WHAT THE EXERCISE ASKS >> Write out the stretch of lines below that begins at the line with "unfold pm_print_data_text. rewrite" and ends at the line with "rewrite (total_interval_ok _ _ _ H). cbn [mbind outcome_bind].", including both, exactly as given and nothing more.
"""
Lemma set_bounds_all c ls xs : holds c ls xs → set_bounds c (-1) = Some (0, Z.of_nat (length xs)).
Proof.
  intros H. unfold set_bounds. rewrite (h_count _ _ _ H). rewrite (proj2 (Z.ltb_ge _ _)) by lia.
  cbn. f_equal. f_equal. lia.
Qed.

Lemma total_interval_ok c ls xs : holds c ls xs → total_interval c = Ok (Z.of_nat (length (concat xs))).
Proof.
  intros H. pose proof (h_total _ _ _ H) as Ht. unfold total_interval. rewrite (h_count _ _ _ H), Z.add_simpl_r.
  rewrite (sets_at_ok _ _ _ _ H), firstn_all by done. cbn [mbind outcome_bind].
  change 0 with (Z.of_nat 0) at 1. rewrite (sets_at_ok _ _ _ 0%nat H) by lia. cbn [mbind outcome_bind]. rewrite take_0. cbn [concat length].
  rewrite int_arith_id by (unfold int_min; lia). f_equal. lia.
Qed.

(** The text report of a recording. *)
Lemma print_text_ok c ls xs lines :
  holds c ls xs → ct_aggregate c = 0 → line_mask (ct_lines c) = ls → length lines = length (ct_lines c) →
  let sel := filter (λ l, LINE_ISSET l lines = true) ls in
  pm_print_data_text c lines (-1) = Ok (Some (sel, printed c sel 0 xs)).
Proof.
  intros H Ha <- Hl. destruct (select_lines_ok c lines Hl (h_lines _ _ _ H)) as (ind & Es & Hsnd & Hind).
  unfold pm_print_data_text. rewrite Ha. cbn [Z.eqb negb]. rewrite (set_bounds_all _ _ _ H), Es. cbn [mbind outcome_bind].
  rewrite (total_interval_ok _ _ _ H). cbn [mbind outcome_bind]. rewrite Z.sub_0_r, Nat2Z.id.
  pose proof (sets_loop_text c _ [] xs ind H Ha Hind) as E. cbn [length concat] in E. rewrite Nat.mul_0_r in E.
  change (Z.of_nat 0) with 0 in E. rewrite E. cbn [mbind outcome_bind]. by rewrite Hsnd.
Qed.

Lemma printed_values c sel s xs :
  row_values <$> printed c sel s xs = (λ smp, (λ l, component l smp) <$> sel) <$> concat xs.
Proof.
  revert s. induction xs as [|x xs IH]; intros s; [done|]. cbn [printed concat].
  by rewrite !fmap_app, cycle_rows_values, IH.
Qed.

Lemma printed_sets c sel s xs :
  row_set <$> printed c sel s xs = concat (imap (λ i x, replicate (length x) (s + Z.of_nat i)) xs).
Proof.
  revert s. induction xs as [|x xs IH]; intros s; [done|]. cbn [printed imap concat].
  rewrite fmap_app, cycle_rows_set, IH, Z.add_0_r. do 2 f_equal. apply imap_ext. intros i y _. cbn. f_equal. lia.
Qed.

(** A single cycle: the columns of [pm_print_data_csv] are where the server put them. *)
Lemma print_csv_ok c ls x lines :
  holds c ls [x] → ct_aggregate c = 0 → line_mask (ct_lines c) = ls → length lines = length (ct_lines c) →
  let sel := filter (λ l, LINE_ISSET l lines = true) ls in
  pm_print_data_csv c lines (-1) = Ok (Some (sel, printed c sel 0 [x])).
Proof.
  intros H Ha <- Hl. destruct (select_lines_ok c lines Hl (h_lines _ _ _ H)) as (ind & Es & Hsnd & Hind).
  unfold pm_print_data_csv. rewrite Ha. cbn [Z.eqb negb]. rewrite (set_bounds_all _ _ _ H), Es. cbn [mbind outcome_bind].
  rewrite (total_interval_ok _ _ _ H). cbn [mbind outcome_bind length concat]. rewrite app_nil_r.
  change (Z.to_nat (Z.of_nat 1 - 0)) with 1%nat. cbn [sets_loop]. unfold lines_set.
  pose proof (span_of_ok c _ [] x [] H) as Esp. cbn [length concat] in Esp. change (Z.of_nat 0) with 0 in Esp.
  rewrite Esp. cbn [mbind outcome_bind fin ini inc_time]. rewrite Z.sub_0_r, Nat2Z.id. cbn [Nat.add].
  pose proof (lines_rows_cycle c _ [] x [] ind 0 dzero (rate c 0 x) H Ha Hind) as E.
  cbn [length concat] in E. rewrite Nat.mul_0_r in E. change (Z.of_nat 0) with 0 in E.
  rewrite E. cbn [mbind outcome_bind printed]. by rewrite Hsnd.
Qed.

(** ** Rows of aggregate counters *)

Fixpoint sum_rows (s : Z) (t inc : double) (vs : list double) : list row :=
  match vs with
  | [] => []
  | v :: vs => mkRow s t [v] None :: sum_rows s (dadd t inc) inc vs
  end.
"""
EXERCISE RESPONSE >>
  unfold pm_print_data_text. rewrite Ha. cbn [Z.eqb negb]. rewrite (set_bounds_all _ _ _ H), Es. cbn [mbind outcome_bind].
  rewrite (total_interval_ok _ _ _ H). cbn [mbind outcome_bind]. rewrite Z.sub_0_r, Nat2Z.id.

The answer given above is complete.